I. Definition of terms
Joint Products Defined- are individual products, each with significant sales values,
which are produced simultaneously from the same raw and/or manufacturing
process.

Joint products are two or more products produced together up to a split-off point
where they become separately identifiable. They cannot be produced by themselves.
Joint products incur common, or joint costs, (direct materials, direct labor and
applied factory overhead) before the split-off point. The split-off point is the point of
production at which the joint products can be individually identified and removed
from the joint, or common process.

The joint products can then be sold or processed further. Costs incurred after the
split-off point for any one of the joint products are called separable costs or further
processing costs. These costs are already identified to each joint product.

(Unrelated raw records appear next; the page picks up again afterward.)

Lemma substring_whole (s : string) : String.substring 0 (String.length s) s = s.
Proof. induction s as [|a s IH]; [done|]. simpl. by rewrite IH. Qed.

Lemma getUserByMemo_prefixed (user : string) :
  getUserByMemo ("DEPOSIT:" +:+ user) = Some user.
Proof.
  unfold getUserByMemo.
  simpl. change ("" +:+ user) with user.
  rewrite Nat.sub_0_r, substring_whole. by destruct user.
Qed.
End MemoFacts.

(** X6. A memo of the form DEPOSIT:<user> is read back as <user>, whatever
    the user id is; with an unknown sender and a non-empty user id, this is
    the user the deposit is attributed to. *)
Theorem memo_round_trip `{Deposit.Collaborators} (sender user : string) :
  Deposit.getUserByMemo ("DEPOSIT:" +:+ user) = Some user
  ∧ (Deposit.getUserByAddress sender = None →
     user ≠ "" →
     Deposit.resolveOwner sender (Some ("DEPOSIT:" +:+ user)) = Some user).
Proof.
  split; [apply getUserByMemo_prefixed|].
  intros Hnone Hne.
  rewrite <- identifyUser_resolveOwner. unfold Deposit.identifyUser, orNull.
  rewrite Hnone. simpl. rewrite getUserByMemo_prefixed. simpl.
  by destruct user.
Qed.

(** ** Deposit monitor: polling *)

Section MonotoneFacts.
Import Deposit.
Implicit Types (db : DepositDatabase).

Lemma confirmAll_grows clock l :
  ∀ i db,
    processedTxs db ⊆ processedTxs (confirmAll clock i l db)
    ∧ credited db `prefix_of` credited (confirmAll clock i l db).
Proof.
  induction l as [|d l IH]; intros i db; [done|].
  simpl. destruct (IH (S i) (confirmDeposit (clock i) d db)) as [Hp Hc].
  unfold confirmDeposit in *. destruct (MIN_CONFIRMATIONS <=? _); [|done].
  simpl in *. split.
  - etransitivity; [|exact Hp]. apply union_subseteq_r.
  - etransitivity; [|exact Hc]. by apply prefix_app_r.
Qed.

Context `{Collaborators}.

Lemma step_grows db s :
  processedTxs db ⊆ processedTxs (step db s)
  ∧ credited db `prefix_of` credited (step db s).
Proof.
  destruct s as [now tx|seqno clock]; simpl.
  - destruct (processTransaction_cases now tx db) as [-> | [-> | (u & s & a & ->)]];
      simpl; split; try done. apply union_subseteq_r.
  - apply confirmAll_grows.
Qed.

By-product – a product of relatively small total value produced simultaneously with


other products.
Split-off point – the earliest point wherein joint products become separable individual
units
Joint cost – costs that arises from the simultaneous manufacturing of products in a
joint process

II. Characteristics of joint products


a. Joint products have a physical relationship that requires simultaneous common
processing.
b. Manufacturing of joint products always has a split-off point at which separate
products emerge, to be sold as is or processed further.
c. None of the joint products is significantly greater in value that other joint
products.

III. Industries which produce joint products


For example, a steak cannot be produced without also roasts, ribs, liver, hamburger, etc.
Other industries which produce joint products include
1) Chemicals 3) Mining
2) Lumber 4) Petroleum

IV. Characteristics of Main Products


a. The products must be the primary objective of the manufacturing operations.
b. Sales value must be relatively high if compared with the products resulting at the
same time.
c. In case of joint products, the manufacturer must produce all of the products
through a common process.

V. Characteristics of By-product
a. The product is not the primary objective of the manufacturing operations.
b. Sales value of the by-product is comparatively low as compared with the sales
value of the main product.
VI. Accounting methods for Main products
Methods of Allocating Joint Costs to Joint Products:
1. Market value method – result in all products showing the same gross profit rate per
dollar of sales
a. Product saleable at split-off – allocate joint cost based on aggregate total sales
value of joint products at split-off point
b. Product not saleable at split-off – allocate joint cost based on the aggregate net
realizable value (hypothetical market value) of joint products at split-off point

2. Average unit cost method (Peanut butter costing) – it allocates joint costs based on
the relative units of each joint products; it assumes that all units, regardless of nature
or type, which undergone processing consumes equal amount of cost.
3. Weighted-average method – allocates joint costs based on points or factors set for
each product class representing size of the unit, difficulty to manufacture, time spent,
difference in time spent and materials used
4. Quantitative unit method - uses pounds, liters, meters, etc. to allocate joint costs to
joint products

VII. Accounting methods for By-products


Methods of Accounting for By-Products:
1. No cost is allocated
a. Other income c. Deduction to cost of goods sold
b. Sales d. Deduction to total production costs
2. Cost is allocated (the joint product view)
a. Replacement cost method – the by-product purchase cost if it were to be
purchased externally is assigned the by-product and deducted from the joint cost
b. Market value/reversal cost method – the estimated recoverable value from the
by-product is assigned to the by-product.